Responding to the NCT survey, Dr Victoria Tzortziou Brown, joint honorary secretary of the Royal College of GPs, told HuffPost UK: “GPs and our teams have been working incredibly hard throughout the pandemic to deliver the care and services our patients rely on us for – including maternal post-natal checks – in as safe a way as possible. It’s encouraging that a similar number of new mothers are being offered, and are coming forward for, their six-week post-natal check as before the pandemic.

“The mental, as well as the physical health of both mother and baby are both equally important. Having conversations about physical and mental health can be daunting for some patients, but general practice is a confidential and non-judgemental space in which new mothers can discuss their concerns openly and without fear of stigma, and receive the advice and care they need.

“The College has also produced relevant guidance for GPs on Postnatal Maternal and Infant Care during the pandemic, to help support GPs continue to deliver important post-natal services throughout the pandemic.”

Earlier this month, NHS England announced the launch of 26 mental health hubs, for new, expectant and bereaved mums, that would open by the end of 2022, with more by 2024. But the hubs have been labelled a “sticking plaster” by some, who say instead, better training is needed for GPs and health visitors, to ensure mental health check-ups aren’t simply a “box ticking” exercise.

Commenting on the NCT findings, Dr Nikki Kanani, NHS England medical director of primary care, said: “The introduction of six-week post-natal health checks on the NHS for new mums was a significant and step, and all GP teams are expected to have these important discussions with new mothers.

“The pregnancy and the birth of a new child are a special time for families and that is why, as part of our Long Term Plan, we are helping tens of thousands of women with our specialist perinatal mental health services which are now available across the country and which are continuing to expand, despite the pandemic, with help for around 6,000 new, expectant or bereaved mothers being set up in 26 new mental health hubs.”

A department of health and social care spokesperson added: “We understand the challenges new and expectant mothers, and their families, face during these difficult times.

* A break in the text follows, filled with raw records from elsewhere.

(* ===== verification/RoundProjection.v ===== *)
(** * Correctness of the round plan

    The projection of [RoundPlanning]: every step of the plan resolves to the
    obligation it came from, in rank order and with the prerequisite the
    obligation carries; planning never panics; and a round reported as done owes
    nothing but background work. *)

From Stdlib Require Import ZifyBool.
From stdpp Require Import base gmap strings list numbers sorting.
From S2P Require Import Prelude Ordered Identity Outcome Lifecycle Record Confirmation Rows Store Planning VoteRecovery SharePolicy RoundPlanning RoundPlanningProofs RoundRules.
Local Open Scope Z_scope.
Local Open Scope voting_scope.

(** ** Steps and obligations *)

(** A unit's obligation lists its members: the one of a singleton, at least one
    of a batch. *)
Definition sound (o : Obligation) : Prop :=
  match o with
  | OReconcileChain (USingleton _ p) _ ids _ _ _ => ids = [p]
  | OReconcileChain (UBatch _ _) _ ids _ _ _ => ids <> []
  | _ => True
  end.

Definition obligation_steps (o : Obligation) : list NextStep :=
  match steps_of o with
  | Ok steps => steps
  | Err _ => []
  end.

Lemma steps_of_sound o : sound o -> steps_of o = Ok (obligation_steps o).
Proof.
  unfold obligation_steps.
  destruct o as [| ? [] | | | |[] ? [] | |]; cbn; try done.
Qed.

Lemma bool_decide_eqb (P : Prop) `{!base.Decision P} (x : bool) : (P <-> x = true) -> x = bool_decide P.
Proof. intros HP. destruct x; symmetry; [apply bool_decide_eq_true_2|apply bool_decide_eq_false_2]; naive_solver. Qed.

Lemma executes_sound o step :
  sound o -> executes o step = Some (bool_decide (step ∈ obligation_steps o)).
Proof.
  intros Ho. assert (executes o step
    = Some (match executes o step with Some x => x | None => false end)) as ->.
  { destruct o as [|b []| | | |[] b [|first ids]| |], step as [b'|b'|b'|b' ? ?|b' ?|b' ?|b' ? ?|b' ? ?];
      try done; cbn; by destruct (b =? b'). }
  f_equal. apply bool_decide_eqb. unfold obligation_steps.
  destruct o as [b|b [] ph h|u ms|b ds pre sg|b r|[ub up|ub dg] b [|first ids] un h pre|b p pos sh pre
    |b p sh a k pre]; try done;
    destruct step as [b'|b'|b'|b' p' c'|b' p'|b' p'|b' p' s'|b' p' s'];
    cbn [executes steps_of sound head fmap option_fmap option_map] in *;
    rewrite ?list_elem_of_singleton, ?list_elem_of_fmap, ?elem_of_nil;
    try (split; [by intros []|done]); try (split; [intros [=]; lia|intros; f_equal; lia]);
    try (by split); try (split; [by intros (?&?&?)|done]).
  - rewrite andb_true_iff, existsb_exists. setoid_rewrite <- list_elem_of_In. split.
    + intros (d&[= -> -> ->]&Hd). split; [lia|]. exists d. split; [done|lia].
    + intros (Hb&d&Hd&Heq). exists d. split; [f_equal; lia|done].
  - injection Ho as -> ->. destruct (b =? b') eqn:?; split; [intros [=]; lia|intros; f_equal; lia|
      intros [=]; lia|done].
  - destruct (b =? b') eqn:?; split; [intros [=]; lia|intros; f_equal; lia|intros [=]; lia|done].
  - rewrite !andb_true_iff, bool_decide_eq_true. split.
    + intros (x&[= -> -> ->]&Hx). split; [lia|done].
    + intros [[Hb Hp] Hs]. exists s'. split; [f_equal; lia|done].
Qed.

(** The first obligation that executes a step. *)
Lemma resolve_step_spec obligations step :
  Forall sound obligations ->
  match resolve_step obligations step with
  | Ok (Some o) => o ∈ obligations /\ step ∈ obligation_steps o
  | Ok None => forall o, o ∈ obligations -> step ∉ obligation_steps o
  | Err _ => False
  end.
Proof.
  induction 1 as [|o l Ho _ IH]; cbn [resolve_step]; [by intros ? ?%elem_of_nil|].
  rewrite executes_sound by done. case_bool_decide as Hin; [by split; [constructor|]|].
  destruct (resolve_step l step) as [[x|]|]; [|intros x [->|Hx]%elem_of_cons; [done|by apply IH]|done].
  destruct IH. split; [by constructor|done].
Qed.

Lemma steps_from_sound obligations :
  Forall sound obligations ->
  steps_from_obligations obligations = Ok (concat (map obligation_steps obligations)).
Proof.
  intros Hs. unfold steps_from_obligations.
  enough (try_map steps_of obligations = Ok (map obligation_steps obligations)) as -> by done.
  induction Hs as [|o l Ho _ IH]; [done|]. cbn [try_map map].
  by rewrite steps_of_sound, IH.
Qed.

Lemma step_of_obligation_bundle o step :
  step ∈ obligation_steps o ->
  step_bundle step = obligation_bundle_index o /\ is_delegation_step step = is_delegation_work o.
Proof.
  unfold obligation_steps.
  destruct o as [b|b [] ph h|u ms|b ds pre sg|b r|[ub up|ub dg] b [|first ids] un h pre|b p pos sh pre
    |b p sh a k pre]; cbn [steps_of];
    first [intros ->%list_elem_of_singleton|intros (?&->&_)%list_elem_of_fmap|intros ?%elem_of_nil]; done.
Qed.

(** ** The order of steps *)
Lemma step_leb_total x y : step_leb x y = true \/ step_leb y x = true.
Proof.
  unfold step_leb, rank_leb. destruct (step_rank x) as [[[a b] c] d], (step_rank y) as [[[a' b'] c'] d'].
  lia.
Qed.

Lemma step_leb_trans x y z : step_leb x y = true -> step_leb y z = true -> step_leb x z = true.
Proof.
  unfold step_leb, rank_leb. destruct (step_rank x) as [[[a b] c] d], (step_rank y) as [[[a' b'] c'] d'],
    (step_rank z) as [[[a'' b''] c''] d'']. lia.
Qed.

Section plan_proofs.
Context `{Externals} `{RecoveryExternals}.
Implicit Types s : RoundSnapshot.

Lemma sound_with_prerequisite blocked o : sound (with_prerequisite blocked o) <-> sound o.
Proof. by destruct o as [| | | | |[]| |]. Qed.

Lemma owed_sound s units ballot o : units_ok s units -> owed s units ballot o -> sound o.
Proof.
  intros Hu Ho.
  destruct Ho as [u ? ?|u Hin ?|b' p o' Hdel|b' ds Hds ?|b' p choice ? ? ? ?|b' ph o' ? Hd|e o' ? Hc];
    try done.
  - pose proof (unit_at s units u Hu Hin) as Hok. unfold reconciliation. cbn [sound].
    pose proof (uo_id s u Hok) as Hid. destruct (vu_id u); [done|].
    destruct (unit_first_key s u Hok) as (p&ps&->&_). done.
  - by destruct Hdel as (?&?&?&?&?&?&?&?&->).
  - apply advance_is_delegation in Hd as [Hd _]. by destruct o' as [| | | | |[]| |].
  - by apply confirmation_shape in Hc as (?&?&?&?&?&->).
Qed.

Lemma classified_sound s ids o :
  wf_snapshot s -> classify_round s ids = Ok o -> Forall sound (ro_obligations o).
Proof.
  intros Hs Ho. apply list.Forall_forall. intros x Hx.
  destruct (classified s ids o Hs Ho) as (ballot&units&_&_&Hu&Hr); [left; eauto|].
  destruct (planned_owed s units ballot o x Hr Hx) as (y&bl&Hy&->).
  apply sound_with_prerequisite. by eapply owed_sound.
Qed.

(** The obligation a step resolves to is of the step's kind. *)
Definition step_kind_ok (o : Obligation) (step : NextStep) : Prop :=
  match step with
  | NAdvanceVote _ _ | NAdvanceVoteBatch _ _ => exists u b ids un h pre, o = OReconcileChain u b ids un h pre
  | NSubmitShares b p share => exists pos shares pre, o = ODeliver b p pos shares pre
  | _ => True
  end.

Lemma step_kind o step : step ∈ obligation_steps o -> step_kind_ok o step.
Proof.
  unfold obligation_steps.
  destruct o as [b|b [] ph h|u ms|b ds pre sg|b r|[ub up|ub dg] b [|first ids] un h pre|b p pos sh pre
    |b p sh a k pre]; cbn [steps_of];
    first [intros ->%list_elem_of_singleton|intros (?&->&_)%list_elem_of_fmap|intros ?%elem_of_nil];
    cbn; try done; by repeat eexists.
Qed.

Lemma delegation_work_no_panic s obligations work step :
  Forall sound obligations -> delegation_work s obligations work step <> Err PlanPanic.
Proof.
  intros Hs. pose proof (resolve_step_spec obligations step Hs) as Hr.
  destruct step as [b|b|b| | | | |]; cbn [delegation_work]; try done.
  - by destruct (bt_get b (delegation_map s)).
  - destruct (resolve_step _ _) as [o|]; [|done]. by destruct (advance_of o) as [[]|].
  - destruct (resolve_step _ _) as [o|]; [|done]. by destruct (advance_of o) as [[]|].
Qed.

(** The step is one of an obligation. *)
Definition from_obligation (obligations : list Obligation) (step : NextStep) : Prop :=
  exists o, o ∈ obligations /\ step ∈ obligation_steps o.

Lemma resolves obligations step :
  Forall sound obligations -> from_obligation obligations step ->
  exists o, resolve_step obligations step = Ok (Some o) /\ o ∈ obligations /\ step ∈ obligation_steps o.
Proof.
  intros Hs (x&Hx&Hstep). pose proof (resolve_step_spec obligations step Hs) as Hr.
  destruct (resolve_step obligations step) as [[o|]|]; [by exists o| |done]. by apply Hr in Hx.
Qed.

Lemma tree_position_is_error s b p : confirmed_tree_position s b p <> Err PlanPanic.
Proof.
  unfold confirmed_tree_position. destruct (bt_get _ _) as [vote|]; [|done].
  destruct (vs_recovery vote), (vs_vc_tree_position vote); try done. by destruct (_ <? _).
Qed.

Lemma vote_work_no_panic s blocking obligations work step :
  Forall sound obligations -> from_obligation obligations step ->
  vote_work s blocking obligations work step <> Err PlanPanic.
Proof.
  intros Hs Hf. destruct (resolves obligations step Hs Hf) as (o&Hr&_&Hk%step_kind).
  destruct step as [| | | |b p|b p|b p share|b p share]; cbn [vote_work]; try done.
  - unfold advance_vote_work. rewrite Hr. by destruct Hk as (?&?&?&?&?&?&->).
  - unfold advance_vote_work. rewrite Hr. by destruct Hk as (?&?&?&?&?&?&->).
  - rewrite Hr. by destruct Hk as (?&?&?&->).
  - destruct (_ && _); [|done]. pose proof (tree_position_is_error s b p).
    destruct (confirmed_tree_position s b p) as [[]|]; cbn [ok_or]; congruence.
Qed.

Lemma try_fold_no_panic {S A} (f : S -> A -> result S PlanFailure) x l :
  (forall x a, a ∈ l -> f x a <> Err PlanPanic) -> try_fold f x l <> Err PlanPanic.
Proof.
  intros Hf. pose proof (try_fold_spec (fun _ _ => True) (fun e => e = PlanPanic) f l x I) as Hspec.
  destruct (try_fold f x l) as [|e]; [done|]. intros [= ->]. apply Hspec; [|done].
  intros past a rest y -> _. specialize (Hf y a ltac:(set_solver)).
  by destruct (f y a) as [|[]].
Qed.

Lemma project_no_panic s ids o :
  Forall sound (ro_obligations o) -> project s ids o <> Err PlanPanic.
Proof.
  intros Hs. unfold project. rewrite steps_from_sound by done.
  set (steps := stable_sort step_leb _).
  pose proof (try_fold_no_panic (delegation_work s (ro_obligations o)) [] steps) as Hd.
  unfold recovered_delegation_work_from_steps.
  destruct (try_fold (delegation_work _ _) [] steps) as [dw|e];
    [|intros [= ->]; apply Hd; [|done]; intros; by apply delegation_work_no_panic].
  unfold recovered_vote_work_from_steps. set (blocking := blocking_confirm_share_keys _).
  pose proof (try_fold_no_panic (vote_work s blocking (ro_obligations o)) [] steps) as Hv.
  destruct (try_fold (vote_work _ _ _) [] steps) as [vw|e]; [done|]. intros [= ->]. apply Hv; [|done].
  intros x step Hin. apply vote_work_no_panic; [done|]. subst steps.
  rewrite stable_sort_perm in Hin. by apply elem_of_concat_map in Hin.
Qed.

“Specialist and inpatient perinatal mental health services have remained open throughout the pandemic – offering digital and remote support – and all GP practices are required to deliver Maternity Medical Services including post-natal checks for new mothers in person, by phone or by video consultation.

“We are committed to creating a health and care system that works for all women and urge everyone to share their experiences in our call for evidence so we can create the first government-led Women’s Health Strategy to improve the health and wellbeing of all women across England.”